Because there is so much graffiti about the place it would be to much to document it all at once. Therefore, when Sarah and I did a big circuit of the city for purposes of orientation and administration I decided to capture images of stencils (only). I was amazed when I got home. I had amassed about 59 images in total. Stencilling is a lot bigger here than I imagined.
In comparison to slogans the stencils here are slightly more furtive. They hide in corners of buildings and indiscriminate walls. There is a broad amount of content, too. Maybe it is the iconic nature of stencils that has opened up different types of expression in comparison to the usual political, Ebonics or “Jenny-Heart-John” type messages. Whatever the reason it is conspicuous that there is a wide range of flavours on offer.
To make sense of the spectrum of stencils I have attempted to create three categories to classify what is around these two towns. The first is the easy (and not so important) category of “municipal” and “commercial” stencils. Ones which actually have a homemade/handmade feel but are actually put there by the city or private interests.
The second category, equally obvious in a country that has had 188 changes of government in its 500 year history, is “political” stencils. These cover pieces by both activist and political party.
The final category is stencils that are “idiosyncratic" or of "unknown origin." This last category is a little broad and does lead to some overlap with the two aforementioned. Personally I am still trying figure out which I like better: political or idiosyncratic. The former seems more authentic but the latter signals a country that has a distinct youth culture separate from its previous generations.
Wednesday, February 3, 2010
Current Events Bolivia
Birthday for The Cheetah
For me the day was all about fundamentals, nothing fancy. An approach that has been reinforced in preceding years through basketball; get the basics right and "luck" should find you.

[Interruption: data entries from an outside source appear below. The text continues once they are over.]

(** * packetstream: a shallow embedding of [src/packetstream.c]

    The ring buffer of glcs-packetstream is embedded as pure functions on an
    explicit store.  The C functions keep their names.  The embedding fixes
    the LP64 data model of the platforms the library is built for: [size_t]
    and [long] are 64 bits wide, [int] and [ps_flags_t] are 32 bits wide,
    and a packet header occupies 16 bytes of the arena (flags at offset 0,
    size at offset 8, little endian).

    Conventions.
    - Unsigned and signed machine integers are values of [Z]; every C
      operation that can wrap is followed by the conversion that C applies
      ([to_size_t], [to_long], [to_int]).
    - The arena is a [list byte]; headers are read from and written to the
      arena itself, as the C code does through its [header] pointers.  An
      access outside of the arena is undefined in C: [load] returns the
      bytes there are and [store] drops the others, and the statements
      about packets say where the accesses lie within the arena.
    - A mutex is a [bool] ([true] = locked), a semaphore is its count.
      Locking a free mutex succeeds; the error returns of the source for a
      failing [pthread_mutex_lock] are not modelled.
    - A call either returns a code and a new store, or waits for a mutex or
      a semaphore that nobody releases in the store at hand ([Blocks]), or
      reaches [abort()] ([Aborts]), or dereferences a null header pointer
      ([Faults]).  Loops whose length is not bounded by their arguments
      take a fuel argument ([OutOfFuel]).
    - Statistics keep the packet and byte counters; the wait-time
      accumulators read the monotonic clock and are left out, as are
      [ps_packet_dma] and [ps_packet_fakedma_alloc], the texts of the
      statistics ([ps_stats_text]) and the destructors
      ([ps_packet_destroy], [ps_buffer_destroy]).
      [ps_buffer_state_text] returns the numbers it prints, as printed.
    - The last part of the definitions embeds the example program
      [examples/drain_test.c], which runs the library on a buffer of its
      own. *)

From Stdlib Require Import ZArith Lia Bool.
From stdpp Require Import base list.
From coqutil Require Import Byte Word.LittleEndianList.
(** * ProtographLDPC: construction of LDPC parity-check graphs

    A shallow embedding of [libs/RegularLDPC.py] and [libs/ProtographLDPC.py].

    - Python integers that denote sizes and indices are [nat]; where
      the source mixes them with floats they are injected in [Z].
    - Python floats are IEEE binary64 values ([spec_float] with
      precision 53 and maximal exponent 1024); [/] between two integers
      is the correctly rounded quotient, as in CPython.
    - The process-wide random generator is a tape of raw draws that is
      threaded through every call; a rejection loop that uses up the
      tape without accepting a draw ends in [Starved].
    - Python exceptions are values of type [exn]. *)

From Stdlib Require Import ZArith List Lia Bool Arith String SpecFloat.
From stdpp Require Import base gmap list strings.

Local Open Scope nat_scope.

(** ** Exceptions and outcomes *)

Inductive exn : Type :=
  | ZeroDivisionError
  | OverflowError
  | IndexError
  | KeyError
  | ValueError
  | TypeError
  | AttributeError
  | RuntimeError (msg : string)
  | InvalidStructure.

(** The three messages raised by the two source files. *)
Definition InvalidConstruction : exn := RuntimeError "Invalid construction method".
Definition InvalidProtograph : exn :=
  RuntimeError "Invalid protograph value for given lift factor".
Definition InvalidArguments : exn := RuntimeError "invalid input provided".

Inductive outcome (A : Type) : Type :=
  | Done (a : A)
  | Raise (e : exn)
  | Starved.
Arguments Done {A} a.
Arguments Raise {A} e.
Arguments Starved {A}.

(** A computation that may consume random draws. *)
Definition rnd (A : Type) : Type := list nat -> outcome (A * list nat).

Definition ret {A} (a : A) : rnd A := fun tape => Done (a, tape).
Definition raise {A} (e : exn) : rnd A := fun _ => Raise e.
Definition bind {A B} (m : rnd A) (k : A -> rnd B) : rnd B :=
  fun tape =>
    match m tape with
    | Done (a, tape') => k a tape'
    | Raise e => Raise e
    | Starved => Starved
    end.
Definition starve {A} : rnd A := fun _ => Starved.
Definition lift {A} (o : outcome A) : rnd A :=
  fun tape =>
    match o with
    | Done a => Done (a, tape)
    | Raise e => Raise e
    | Starved => Starved
    end.

#[global] Instance rnd_ret : MRet rnd := @ret.
#[global] Instance rnd_bind : MBind rnd := fun A B k m => bind m k.

(** [for x in xs: s = body(x, s)] *)
Fixpoint for_each {A S} (xs : list A) (body : A -> S -> rnd S) (s : S) : rnd S :=
  match xs with
  | [] => ret s
  | x :: xs' => s' ← body x s; for_each xs' body s'
  end.

(** [range(n)] *)
Definition range (n : nat) : list nat := seq 0 n.

(** ** The random source *)

(** [random._randbelow(m)] for [m > 0]: the next raw draw, reduced to [0, m). *)
Definition randbelow (m : nat) : rnd nat :=
  fun tape =>
    match tape with
    | [] => Starved
    | x :: tape' => Done (x mod m, tape')
    end.

(** [x = random.choice(range(m)); while bad(x): x = random.choice(range(m))];
    [random.choice] of an empty range raises [IndexError]. *)
Fixpoint choice_until (m : nat) (bad : nat -> bool) (tape : list nat)
  : outcome (nat * list nat) :=
  if m =? 0 then Raise IndexError else
  match tape with
  | [] => Starved
  | x :: tape' =>
      if bad (x mod m) then choice_until m bad tape' else Done (x mod m, tape')
  end.

(** [x[i], x[j] = x[j], x[i]] *)
Definition swap (x : list nat) (i j : nat) : list nat :=
  match x !! i, x !! j with
  | Some a, Some b => <[j := a]> (<[i := b]> x)
  | _, _ => x
  end.

(** [random.shuffle(x)]:
    [for i in reversed(range(1, len(x))): j = randbelow(i + 1); swap x[i], x[j]] *)
Definition shuffle (x : list nat) : rnd (list nat) :=
  for_each (rev (seq 1 (length x - 1)))
    (fun i x => j ← randbelow (i + 1); ret (swap x i j)) x.

(** [random.sample(population, k)] by selection from a pool:
    [for i in range(k): j = randbelow(n - i); result[i] = pool[j];
     pool[j] = pool[n - i - 1]]; [ValueError] when [k] exceeds the population. *)
Definition sample_step (n : nat) (i : nat) (st : list nat * list nat)
  : rnd (list nat * list nat) :=
  let '(pool, result) := st in
  j ← randbelow (n - i);
  ret (<[j := nth (n - i - 1) pool 0]> pool, result ++ [nth j pool 0]).

Definition sample (population : list nat) (k : nat) : rnd (list nat) :=
  let n := length population in
  if n <? k then raise ValueError else
  st ← for_each (range k) (sample_step n) (population, []);
  ret (snd st).

(** ** Python floats *)

Module Float64.
Local Open Scope Z_scope.

Definition prec : Z := 53.
Definition emax : Z := 1024.

Definition is_infinity (x : spec_float) : bool :=
  match x with S754_infinity _ => true | _ => false end.

Definition checked (x : spec_float) : outcome spec_float :=
  if is_infinity x then Raise OverflowError else Done x.

(** [float(z)] for an integer [z]: nearest double, [OverflowError] beyond the range. *)
Definition of_int (z : Z) : outcome spec_float :=
  checked (binary_normalize prec emax z 0 false).

(** [a / b] for integers: the correctly rounded quotient. *)
Definition truediv (a b : Z) : outcome spec_float :=
  if b =? 0 then Raise ZeroDivisionError else
  if a =? 0 then Done (S754_zero (b <? 0)) else
  let '(mz, ez, lz) := SFdiv_core_binary prec emax (Z.abs a) 0 (Z.abs b) 0 in
  checked (binary_round_aux prec emax (xorb (a <? 0) (b <? 0)) mz ez lz).

(** [x * z] for a float [x] and an integer [z]. *)
Definition mul_int (x : spec_float) (z : Z) : outcome spec_float :=
  match of_int z with
  | Done y => Done (SFmul prec emax x y)
  | Raise e => Raise e
  | Starved => Starved
  end.

(** [x + z] for a float [x] and an integer [z]. *)
Definition add_int (x : spec_float) (z : Z) : outcome spec_float :=
  match of_int z with
  | Done y => Done (SFadd prec emax x y)
  | Raise e => Raise e
  | Starved => Starved
  end.

(** [int(x)]: truncation towards zero. *)
Definition to_int (x : spec_float) : outcome Z :=
  match x with
  | S754_zero _ => Done 0
  | S754_finite s m e =>
      let a := if 0 <=? e then Zpos m * 2 ^ e else Zpos m / 2 ^ (- e) in
      Done (if s then - a else a)
  | S754_infinity _ => Raise OverflowError
  | S754_nan => Raise ValueError
  end.
End Float64.

Definition obind {A B} (o : outcome A) (k : A -> outcome B) : outcome B :=
  match o with
  | Done a => k a
  | Raise e => Raise e
  | Starved => Starved
  end.

#[global] Instance outcome_ret : MRet outcome := @Done.
#[global] Instance outcome_bind : MBind outcome := fun A B k o => obind o k.

(** [int(a / b)] on sizes. *)
Definition int_div (a b : nat) : outcome nat :=
  obind (Float64.truediv (Z.of_nat a) (Z.of_nat b)) (fun x =>
  obind (Float64.to_int x) (fun z => Done (Z.to_nat z))).

(** [int((a / b) * c)] on sizes. *)
Definition int_div_mul (a b c : nat) : outcome nat :=
  obind (Float64.truediv (Z.of_nat a) (Z.of_nat b)) (fun x =>
  obind (Float64.mul_int x (Z.of_nat c)) (fun y =>
  obind (Float64.to_int y) (fun z => Done (Z.to_nat z)))).

(** [int(a / b + j)] on sizes. *)
Definition int_div_add (a b j : nat) : outcome nat :=
  obind (Float64.truediv (Z.of_nat a) (Z.of_nat b)) (fun x =>
  obind (Float64.add_int x (Z.of_nat j)) (fun y =>
  obind (Float64.to_int y) (fun z => Done (Z.to_nat z)))).

(** ** Tanner graphs as dictionaries

    The dictionary [tanner_graph] maps a check-node index to the list of
    variable-node indices it is connected to. *)

Abbreviation graph := (gmap nat (list nat)).

(** [for i in range(h): tanner_graph[i] = []] *)
Fixpoint empty_rows (h : nat) : graph :=
  match h with
  | 0 => ∅
  | S h' => <[h' := []]> (empty_rows h')
  end.

(** [row.count(x)] *)
Definition count (row : list nat) (x : nat) : nat := count_occ Nat.eq_dec row x.

(** [tanner_graph.get(i)] followed by a list method: a missing key gives
    [None], on which the method lookup fails. *)
Definition get_row (g : graph) (i : nat) : rnd (list nat) :=
  match g !! i with
  | Some row => ret row
  | None => raise AttributeError
  end.

(** ** TannerGraph.py

    Modelled from the spec: the base class [TannerGraph] and the helper
    functions of [libs/TannerGraph.py], which both source files import
    but which is not among them.  An object carries the dictionary and
    the attributes [width] and [height], unset ([None]) until a caller
    sets them. *)

Module TannerGraph.

Record t : Type := Build {
  tanner_graph : graph;
  width : option nat;
  height : option nat
}.

(** Modelled from the spec: [TannerGraph(None)], a graph without rows. *)
Definition empty : t := Build ∅ None None.

(** Modelled from the spec: [len(graph)], the number of check nodes. *)
Definition len (g : t) : nat := size (tanner_graph g).

(** Modelled from the spec: [addRow], one more check node with an empty
    adjacency sequence. *)
Definition addRow (g : t) : t :=
  Build (<[len g := []]> (tanner_graph g)) (width g) (height g).

(** Modelled from the spec: [make_graph(rows, width, height)], the empty
    graph of the cyclic constructions. *)
Definition make_graph (rows w h : nat) : t :=
  Build (empty_rows rows) (Some w) (Some h).

(** Modelled from the spec: [put(key, value)], which replaces the adjacency
    sequence of one check node by the sequence it is given, a row computed
    beforehand: the row written is the sequence as it stands at the call. *)
Definition put (g : t) (key : nat) (value : list nat) : t :=
  Build (<[key := value]> (tanner_graph g)) (width g) (height g).

(** Modelled from the spec: [right_shift_row(row, width)], every index
    advanced by one modulo [width].  The caller drops the result, so the
    function acts on the list object it is given. *)
Definition right_shift_row (row : list nat) (w : nat) : list nat :=
  map (fun x => (x + 1) mod w) row.

(** Modelled from the spec: one edge of [insert] (the splice): the edge
    [(i, x)] of the submatrix lands in row [i + r0] as [x + c0]; a
    duplicate is an error. *)
Definition insert_edge (r0 c0 i x : nat) (g : graph) : rnd graph :=
  match g !! (i + r0) with
  | None => raise KeyError
  | Some row =>
      if bool_decide (x + c0 ∈ row) then raise InvalidStructure
      else ret (<[i + r0 := row ++ [x + c0]]> g)
  end.

(** Modelled from the spec: [insert(submatrix, [r0, c0])]. *)
Definition insert (g : t) (sub : graph) (location : nat * nat) : rnd t :=
  let '(r0, c0) := location in
  g' ← for_each (map_to_list sub)
         (fun '(i, row) acc => for_each row (insert_edge r0 c0 i) acc)
         (tanner_graph g);
  ret (Build g' (width g) (height g)).

(** Modelled from the spec: [permute_rows], a drawn permutation applied
    to the order of the check nodes. *)
Definition permute_rows (g : t) : rnd t :=
  perm ← shuffle (range (len g));
  ret (Build (map_seq 0 (map (fun src => default [] (tanner_graph g !! src)) perm))
             (width g) (height g)).

(** Modelled from the spec: [permute_columns], a drawn permutation applied
    to every variable-node index. *)
Definition permute_columns (g : t) : rnd t :=
  match width g with
  | None => raise TypeError
  | Some w =>
      perm ← shuffle (range w);
      ret (Build (map (fun x => nth x perm x) <$> tanner_graph g) (width g) (height g))
  end.

(** Modelled from the spec: [transpose(tanner_graph, new_height)].  Row [j]
    of the result lists the keys of the argument whose row contains [j]. *)
Definition transpose (g : graph) (new_height : nat) : graph :=
  list_to_map
    (map (fun j => (j, (map fst (filter (fun kv : nat * list nat => j ∈ kv.2)
                                        (map_to_list g)))))
         (range new_height)).

End TannerGraph.

(** ** Identity.py

    Modelled from the spec: the permutation structure of
    [libs/Identity.py], which is not among the source files: row [i]
    holds the single column the permutation selects for it. *)

Module Identity.

(** Modelled from the spec: [Identity(perm)]. *)
Definition init (perm : list nat) : TannerGraph.t :=
  TannerGraph.Build (map_seq 0 ((fun x => [x]) <$> perm))
    (Some (length perm)) (Some (length perm)).
(* ===================================================================== *)
(** * The driver: what a run writes                                       *)
(* ===================================================================== *)

Section EditDriverRuns.

Variables (path name space ndarray image scalar generator : Type).
Variable files : path -> option ndarray.
Variable gan_type_of : name -> gan_type.
Variable PGGANGenerator : name -> generator.
Variable StyleGANGenerator : name -> generator.
Variable preprocess : generator -> ndarray -> option space -> ndarray.
Variable easy_sample : generator -> Z -> option space -> ndarray.
Variable get_batch_inputs : generator -> ndarray -> seq ndarray.
Variable easy_synthesize : generator -> ndarray -> option space -> seq image.
Variable shape0 : ndarray -> nat.
Variable slice1 : ndarray -> nat -> ndarray.
Variable project_boundary : ndarray -> seq ndarray -> outcome ndarray.
Variable linear_interpolate :
  ndarray -> ndarray -> scalar -> scalar -> Z -> outcome ndarray.

Let args : Type := arguments path name space scalar.
Let log : Type := trace ndarray image.

Local Notation edit_sample :=
  (edit_sample get_batch_inputs easy_synthesize slice1 linear_interpolate).
Local Notation main :=
  (main files gan_type_of PGGANGenerator StyleGANGenerator preprocess
        easy_sample get_batch_inputs easy_synthesize shape0 slice1
        project_boundary linear_interpolate).
Local Notation sample_images := (sample_images get_batch_inputs easy_synthesize).
Local Notation chosen_generator :=
  (chosen_generator gan_type_of PGGANGenerator StyleGANGenerator).
Local Notation prepared_codes := (prepared_codes files preprocess easy_sample).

Her birthday technically started on 01.02.2010 (given the time zones), so I organized to take Sarah to the documentary The Devils Miner on Monday, something which she had wanted to see for weeks. That night I made a list, split the following day into three parts, and hoped for the best.
La Mañana
On the morning of 02.02.2010 it was fresh flowers from Macardo Central, breakfast in bed and a card. As we ate our porridge with cinnamon, apple and strawberries we noticed that it was a killer day outside. It was perhaps the best day Sucre had seen in two weeks.
El Día
The next part of the day was the "surprise" activity of horse trekking. Sarah had wanted to do this for years so it was a great way to spend the day. We both got a little burnt, and Sarah´s horse was old and stroppy (it literally bit the ass of another horse at one point) but the quality of the surrounds and the guide we had made for a perfect day.
La Noche
In the evening we had dinner with the perennially gracious Ali and Sam (a UK couple we have met at our hostel). We ate at a Chinese place. When ordering we got excited about eating tofu for the first time in months and then were quickly told "No tengo tofu." Despite this the food was great, consistent with the company. On return to the hostel I brought out a mini-cake and sung her happy birthday (the cakes in Bolivia would be perfect for a Jean Baudrillard essay, they look like they have been modelled on cartoon images). Sarah had a genuine smile on her face at the end of all this which was a big relief.
Thank you Bolivia for being so pretty and thank you basketball for teaching me about fundamentals.